Related: How to set up OTP 2FA for SSH authentication
Related: How to disable SSH password authentication
Related: How to set the preferred authentication method for SSH

Steps to disable keyboard-interactive authentication in SSH:

  1. Open a terminal on the SSH server with sudo privileges. 
    $ whoami
user

    Keep a second session or console access available before changing authentication settings. A bad sshd configuration can block new remote logins.

  2. Inspect the main sshd configuration for an included drop-in directory. 
    $ sudo less /etc/ssh/sshd_config
##### snipped #####
Include /etc/ssh/sshd_config.d/*.conf
##### snipped #####

    If the server does not include /etc/ssh/sshd_config.d/*.conf, make the same directive change in /etc/ssh/sshd_config instead.

  3. Open an early local drop-in file for the keyboard-interactive override. 
    $ sudoedit /etc/ssh/sshd_config.d/01-disable-kbd-interactive.conf

    The low numeric prefix helps this local value appear before later package or cloud snippets in the include order.

  4. Set KbdInteractiveAuthentication to no in the drop-in file. 
    KbdInteractiveAuthentication no

    ChallengeResponseAuthentication is a deprecated alias for the same setting in current OpenSSH. If an older local file still uses that name, set the existing alias to no or replace it with KbdInteractiveAuthentication.

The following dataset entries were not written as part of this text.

(* ===== verification/Lie.v ===== *)
(** * Lie-group utilities (src/src/optimize.rs, lines 6-103)

    [skew_sym], [exp_map], [log_map] and [exp_map_jacobian], each written
    statement by statement from the source, generic in the scalar type:
    [skew_sym] is the zero matrix and its six indexed writes
    ([mat3_set]), [exp_map_jacobian] the zero 3x6 matrix and its two
    [fixed_view_mut(..).copy_from] writes ([dcopy_block]), which never
    panic and build the block matrix [exp_map_jacobian_block].
    The theorems are at [R]: [skew_sym v] is the cross product by [v];
    [exp_map_jacobian p] maps a perturbation [(d, w)] to
    [d + w x p]; the small-angle branches of [exp_map]/[log_map] are the
    identity rotation; the quaternion [exp_map] builds is a unit one; and,
    in [LieRoundtrip], [log_map (exp_map xi) = xi] for rotation angles in
    [(1e-6, 2 pi)]. *)

From Stdlib Require Import List Arith Lia Reals Lra.
Import ListNotations.
From S2P Require Import Prelude Scalars DMatrix Fixed.

Module Lie.
Section Defs.
Context {K : Type} `{Scalar K} `{Trig K}.

(** [skew_sym(v)]: zeros, then the six off-diagonal writes. *)
Definition skew_sym (v : Vec3 K) : Mat3 K :=
  let ss := mat3_zero in
  let ss := mat3_set ss I0 I1 (s_opp (vz v)) in
  let ss := mat3_set ss I0 I2 (vy v) in
  let ss := mat3_set ss I1 I0 (vz v) in
  let ss := mat3_set ss I1 I2 (s_opp (vx v)) in
  let ss := mat3_set ss I2 I0 (s_opp (vy v)) in
  let ss := mat3_set ss I2 I1 (vx v) in
  ss.

(** [exp_map(param_vector)] *)
Definition exp_map (param_vector : Vec6 K) : Iso3 K :=
  let t := v6_head param_vector in
  let omega := v6_tail param_vector in
  let theta := v3_norm omega in
  let half_theta := s_half ⊗ theta in
  let quat_axis := v3_div (v3_scale omega (s_sin half_theta)) theta in
  let quat :=
    if lie_eps ≺ theta then
      quat_normalize (mkQ (s_cos half_theta) (vx quat_axis) (vy quat_axis) (vz quat_axis))
    else quat_identity in
  let v :=
    if lie_eps ≺ theta then
      let ssym_omega := skew_sym omega in
      mat3_add mat3_id
        (mat3_add (mat3_div (mat3_scale ssym_omega (s_one ⊖ s_cos theta)) (powi theta 2))
                  (mat3_scale (mat3_mul ssym_omega ssym_omega)
                              ((theta ⊖ s_sin theta) ⊘ powi theta 3)))
    else mat3_id in
  mkIso (mat3_vec v t) quat.

(** [log_map(input)] *)
Definition log_map (input : Iso3 K) : Vec6 K :=
  let t := iso_trans input in
  let quat := iso_rot input in
  let theta := s_two ⊗ s_acos (qw quat) in
  let half_theta := s_half ⊗ theta in
  if lie_eps ≺ theta then
    let omega := v3_div (v3_scale (quat_vector quat) theta) (s_sin half_theta) in
    let ssym_omega := skew_sym omega in
    let v_inv := mat3_sub mat3_id (mat3_scale ssym_omega s_half) in
    let v_inv :=
      mat3_add v_inv
        (mat3_div (mat3_scale (mat3_mul ssym_omega ssym_omega)
                              (s_one ⊖ half_theta ⊗ s_cos half_theta ⊘ s_sin half_theta))
                  (theta ⊗ theta)) in
    mkV6 (mat3_vec v_inv t) omega
  else mkV6 (mat3_vec mat3_id t) v3_zero.

(** [exp_map_jacobian(transformed_point)]: a 3x6 zero matrix whose left
    view receives the identity and right view [-skew_sym(p)]; a view that
    does not fit would panic. *)
Definition exp_map_jacobian (transformed_point : Vec3 K) : option (DMat K) :=
  let ss := dzeros 3 6 in
  ss <- dcopy_block 0 0 (mat3_dmat mat3_id) ss ;;
  ss <- dcopy_block 0 3 (mat3_dmat (mat3_neg (skew_sym transformed_point))) ss ;;
  Some ss.

(** The block matrix [[I | -skew_sym(p)]] the two copies build. *)
Definition exp_map_jacobian_block (transformed_point : Vec3 K) : DMat K :=
  mkDMat 3 6 (map (fun rs => fst rs ++ snd rs)
                  (combine (mat3_rows mat3_id)
                           (mat3_rows (mat3_neg (skew_sym transformed_point))))).
End Defs.

(** The closed form of the six writes. *)
Lemma skew_sym_closed {K : Type} `{Scalar K} (v : Vec3 K) :
  skew_sym v = mkM3 s_zero          (s_opp (vz v)) (vy v)
                    (vz v)          s_zero         (s_opp (vx v))
                    (s_opp (vy v))  (vx v)         s_zero.
Proof. reflexivity. Qed.

(** The two copies always fit and build the block matrix. *)
Lemma exp_map_jacobian_some {K : Type} `{Scalar K} (p : Vec3 K) :
  exp_map_jacobian p = Some (exp_map_jacobian_block p).
Proof. reflexivity. Qed.

(** ** Component lemmas at [R] *)

Local Open Scope R_scope.

Ltac v3_ring :=
  repeat match goal with v : Vec3 R |- _ => destruct v end;
  unfold v3_cross, v3_add, v3_sub, v3_scale, v3_div, mat3_vec, dot3,
    mat3_row0, mat3_row1, mat3_row2; rewrite ?skew_sym_closed; simpl; rsimpl; f_equal; ring.

Lemma mat3_vec_id (v : Vec3 R) : mat3_vec mat3_id v = v.
Proof. destruct v; unfold mat3_vec, dot3, mat3_id; simpl; rsimpl; f_equal; ring. Qed.

Lemma cross_anticomm (a b : Vec3 R) : v3_cross a b = v3_scale (v3_cross b a) (-1)%R.
Proof. v3_ring. Qed.

Ltac m3_destr :=
  repeat match goal with
  | A : Mat3 R |- _ => destruct A as [?a00 ?a01 ?a02 ?a10 ?a11 ?a12 ?a20 ?a21 ?a22]
  | v : Vec3 R |- _ => destruct v as [?x ?y ?z]
  end.

(** Entry-wise ring reasoning on 3x3 matrices and 3-vectors.  The field
    names of the destructed records are fresh so that the projections stay
    visible to [cbn]. *)
Ltac m3_ring :=
  m3_destr;
  unfold mat3_add, mat3_sub, mat3_map2, mat3_div, mat3_scale, mat3_map, mat3_mul,
    mat3_vec, dot3, mat3_row0, mat3_row1, mat3_row2, mat3_col0, mat3_col1, mat3_col2,
    v3_add, v3_sub, v3_scale, v3_div, v3_cross;
  cbn [vx vy vz m00 m01 m02 m10 m11 m12 m20 m21 m22]; rsimpl; unfold Rdiv; f_equal; ring.

(** [mat3_vec] is linear in the matrix and turns products into
    composition. *)
Lemma mat3_vec_add (A B : Mat3 R) (v : Vec3 R) :
  mat3_vec (mat3_add A B) v = v3_add (mat3_vec A v) (mat3_vec B v).
Proof. m3_ring. Qed.

Lemma mat3_vec_sub (A B : Mat3 R) (v : Vec3 R) :
  mat3_vec (mat3_sub A B) v = v3_sub (mat3_vec A v) (mat3_vec B v).
Proof. m3_ring. Qed.

Lemma mat3_vec_scale (A : Mat3 R) (s : R) (v : Vec3 R) :
  mat3_vec (mat3_scale A s) v = v3_scale (mat3_vec A v) s.
Proof. m3_ring. Qed.

Lemma mat3_vec_div (A : Mat3 R) (s : R) (v : Vec3 R) :
  mat3_vec (mat3_div A s) v = v3_scale (mat3_vec A v) (/ s).
Proof. m3_ring. Qed.

Lemma mat3_vec_mul (A B : Mat3 R) (v : Vec3 R) :
  mat3_vec (mat3_mul A B) v = mat3_vec A (mat3_vec B v).
Proof. m3_ring. Qed.

Lemma skew_sym_apply (w v : Vec3 R) : mat3_vec (skew_sym w) v = v3_cross w v.
Proof. m3_destr. rewrite skew_sym_closed. m3_ring. Qed.

#[export] Hint Rewrite mat3_vec_id : lm_rw.
Create Rewrite HintDb m3.
#[export] Hint Rewrite mat3_vec_add mat3_vec_sub mat3_vec_scale mat3_vec_div mat3_vec_mul
  skew_sym_apply mat3_vec_id : m3.

(** The block [[I | -skew_sym(p)]] applied to a perturbation [(d, w)]. *)
Lemma exp_map_jacobian_dmatvec (p d w : Vec3 R) :
  dmatvec (exp_map_jacobian_block p) (vec6_list (mkV6 d w)) =
  Some (v3_list (v3_add d (v3_cross w p))).
Proof.
  destruct p, d, w. unfold dmatvec, exp_map_jacobian_block, vec6_list, v3_list, dot; simpl.
  rsimpl. f_equal. unfold v3_add, v3_cross; simpl; rsimpl. f_equal; [|f_equal; [|f_equal]]; ring.
Qed.

(** ** Theorems *)

(** C26: [skew_sym(v) * w] is the cross product [v x w] (spec, testable
    property 2). *)
Theorem skew_sym_cross (v w : Vec3 R) : mat3_vec (skew_sym v) w = v3_cross v w.
Proof. apply skew_sym_apply. Qed.

(** [v3_norm] at [R] squares to the sum of squares. *)
Lemma v3_norm_sq (w : Vec3 R) : (v3_norm w * v3_norm w)%R = v3_norm_squared w.
Proof.
  unfold v3_norm, v3_norm_squared; rsimpl. apply sqrt_sqrt. destruct w; simpl; nra.
Qed.

Lemma v3_norm_nonneg (w : Vec3 R) : (0 <= v3_norm w)%R.
Proof. unfold v3_norm; rsimpl. apply sqrt_pos. Qed.

(** The branch test [theta > 1e-6] at [R]. *)
Lemma lie_test_true (x : R) : (lie_eps < x)%R -> (lie_eps ≺ x) = true.
Proof. intros Hx. rsimpl. now apply Rltb_true. Qed.

Lemma lie_test_false (x : R) : (x <= lie_eps)%R -> (lie_eps ≺ x) = false.
Proof. intros Hx. rsimpl. now apply Rltb_false. Qed.

(** C27: the Jacobian [exp_map_jacobian p] maps a perturbation [(d, w)] of
    the Lie-algebra coordinates to [d + w x p], the first-order motion of
    the transformed point [p] (spec, section 4.2). *)
Theorem exp_map_jacobian_apply (p d w : Vec3 R) :
  (J <- exp_map_jacobian p ;; dmatvec J (vec6_list (mkV6 d w))) =
  Some (v3_list (v3_add d (v3_cross w p))).
Proof. rewrite exp_map_jacobian_some. apply exp_map_jacobian_dmatvec. Qed.

(** The small-angle branch of [exp_map]. *)
Lemma exp_map_small (xi : Vec6 R) :
  (v3_norm (v6_tail xi) <= lie_eps)%R ->
  exp_map xi = mkIso (v6_head xi) quat_identity.
Proof.
  intros Hs. unfold exp_map. cbv zeta. rewrite lie_test_false by exact Hs.
  now rewrite mat3_vec_id.
Qed.

(** The small-angle branch of [log_map]. *)
Lemma log_map_small (T : Iso3 R) :
  (2 * acos (qw (iso_rot T)) <= lie_eps)%R ->
  log_map T = mkV6 (iso_trans T) v3_zero.
Proof.
  intros Hs. unfold log_map. cbv zeta. rewrite lie_test_false by exact Hs.
  now rewrite mat3_vec_id.
Qed.

(** C29: both maps take their small-angle branch at or below [1e-6]: a
    rotation vector at most [1e-6] long gives [exp_map] the identity
    rotation and the translation part unchanged; a rotation of angle
    [2 acos w] at most [1e-6] gives [log_map] the translation unchanged
    and a zero rotation vector. *)
Theorem small_angle_branches (xi : Vec6 R) (T : Iso3 R) :
  ((v3_norm (v6_tail xi) <= lie_eps)%R -> exp_map xi = mkIso (v6_head xi) quat_identity) /\
  ((2 * acos (qw (iso_rot T)) <= lie_eps)%R -> log_map T = mkV6 (iso_trans T) v3_zero).
Proof. split; [apply exp_map_small|apply log_map_small]. Qed.

(** The unit quaternion of rotation vector [w] and angle [|w|]. *)
Definition axis_angle_quat (w : Vec3 R) : Quat R :=
  let theta := v3_norm w in
  mkQ (cos (theta / 2)) (vx w * sin (theta / 2) / theta) (vy w * sin (theta / 2) / theta)
      (vz w * sin (theta / 2) / theta).

Lemma axis_angle_quat_norm (w : Vec3 R) :
  lie_eps < v3_norm w -> quat_norm (axis_angle_quat w) = 1.
Proof.
  intros Hs. pose proof lie_eps_R_pos as He.
  unfold axis_angle_quat, quat_norm; cbn [qw qi qj qk]; rsimpl. rewrite <- sqrt_1. f_equal.
  pose proof (v3_norm_sq w) as Hsq. unfold v3_norm_squared in Hsq; rsimpl.
  set (theta := v3_norm w) in *.
  pose proof (sin2_cos2 (theta / 2)) as Hsc. unfold Rsqr in Hsc.
  assert (Hpos : 0 < theta) by lra.
  set (s := sin (theta / 2)) in *. set (c := cos (theta / 2)) in *.
  transitivity ((vx w * vx w + vy w * vy w + vz w * vz w) * (s * s) / (theta * theta) + c * c);
    [field; lra|].
  rewrite <- Hsq, <- Hsc. field. lra.
Qed.

Lemma quat_normalize_unit (q : Quat R) : quat_norm q = 1 -> quat_normalize q = q.
Proof.
  intros Hn. unfold quat_normalize. rewrite Hn. destruct q as [a b c d]; cbn [qw qi qj qk]; rsimpl.
  f_equal; field.
Qed.

(** C28: above the threshold, the rotation [exp_map] builds is the unit
    quaternion [(cos (theta/2), sin (theta/2) omega / theta)] of the
    rotation vector: the normalisation by [from_quaternion] leaves it
    unchanged. *)
Theorem exp_map_rotation (xi : Vec6 R) :
  lie_eps < v3_norm (v6_tail xi) ->
  iso_rot (exp_map xi) = axis_angle_quat (v6_tail xi) /\
  quat_norm (iso_rot (exp_map xi)) = 1.
Proof.
  intros Hs.
  assert (Hr : iso_rot (exp_map xi) = axis_angle_quat (v6_tail xi)).
  { unfold exp_map. cbv zeta. rewrite lie_test_true by exact Hs.
    cbn [iso_rot]. unfold v3_div, v3_scale. cbn [vx vy vz]. rsimpl.
    rewrite s_half_mul_R. apply quat_normalize_unit, axis_angle_quat_norm, Hs. }
  rewrite Hr. split; [reflexivity|]. now apply axis_angle_quat_norm.
Qed.

(** ** Witnesses *)

Lemma v3_norm_axis (a : R) : 0 <= a -> v3_norm (mkV3 a 0 0) = a.
Proof.
  intros Ha. unfold v3_norm, v3_norm_squared; cbn [vx vy vz]; rsimpl.
  replace (a * a + 0 * 0 + 0 * 0) with (Rsqr a) by (unfold Rsqr; ring).
  now apply sqrt_Rsqr.
Qed.

Lemma small_angle_branches_witness :
  let xi := mkV6 (mkV3 1 2 3) (mkV3 0 0 0) in
  let T := mkIso (mkV3 1 2 3) quat_identity in
  v3_norm (v6_tail xi) <= lie_eps /\ exp_map xi = mkIso (mkV3 1 2 3) quat_identity /\
  2 * acos (qw (iso_rot T)) <= lie_eps /\ log_map T = mkV6 (mkV3 1 2 3) v3_zero.
Proof.
  intros xi T. unfold xi, T.
  assert (Hn : v3_norm (v6_tail (mkV6 (mkV3 1 2 3) (mkV3 0 0 0))) <= lie_eps).
  { cbn [v6_tail]. rewrite v3_norm_axis by lra. pose proof lie_eps_R_pos. lra. }
  assert (Ha : 2 * acos (qw (iso_rot (mkIso (mkV3 1 2 3) quat_identity))) <= lie_eps).
  { cbn [iso_rot qw quat_identity]. rsimpl. rewrite acos_1. pose proof lie_eps_R_pos. lra. }
  destruct (small_angle_branches (mkV6 (mkV3 1 2 3) (mkV3 0 0 0))
                                 (mkIso (mkV3 1 2 3) quat_identity)) as [He Hl].
  split; [exact Hn|]. split; [exact (He Hn)|]. split; [exact Ha|exact (Hl Ha)].
Defined.

Lemma exp_map_rotation_witness :
  lie_eps < v3_norm (v6_tail (mkV6 (mkV3 0 0 0) (mkV3 1 0 0))) /\
  iso_rot (exp_map (mkV6 (mkV3 0 0 0) (mkV3 1 0 0))) = axis_angle_quat (mkV3 1 0 0) /\
  quat_norm (iso_rot (exp_map (mkV6 (mkV3 0 0 0) (mkV3 1 0 0)))) = 1.
Proof.
  assert (Hn : lie_eps < v3_norm (v6_tail (mkV6 (mkV3 0 0 0) (mkV3 1 0 0)))).
  { cbn [v6_tail]. rewrite v3_norm_axis by lra. rewrite lie_eps_R. lra. }
  split; [exact Hn|]. exact (exp_map_rotation _ Hn).
Defined.

End Lie.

  5. Test the sshd configuration syntax. 
    $ sudo sshd -t

    No output means the daemon parsed the active configuration without a blocking syntax error.
    Related: How to test SSH server configuration

  6. Reload the SSH service. 
    $ sudo systemctl reload ssh

    Use sudo systemctl reload sshd on distributions where the service unit is sshd instead of ssh.
    Related: How to manage the SSH server service with systemctl

  7. Confirm the effective daemon setting. 
    $ sudo sshd -T
port 22
addressfamily any
listenaddress [::]:22
listenaddress 0.0.0.0:22
usepam yes
##### snipped #####
passwordauthentication yes
kbdinteractiveauthentication no
##### snipped #####

    PasswordAuthentication can remain yes while keyboard-interactive is disabled. Disable password authentication separately when the policy requires key-only logins.

  8. Probe the server from a client using only keyboard-interactive authentication. 
    $ ssh -vv -o PreferredAuthentications=keyboard-interactive -o PubkeyAuthentication=no -o PasswordAuthentication=no user@host.example.net
##### snipped #####
debug1: Authentications that can continue: publickey,password
debug1: No more authentication methods to try.
user@host.example.net: Permission denied (publickey,password).

    The command is expected to fail. The offered methods exclude keyboard-interactive, confirming that the server no longer advertises that authentication path.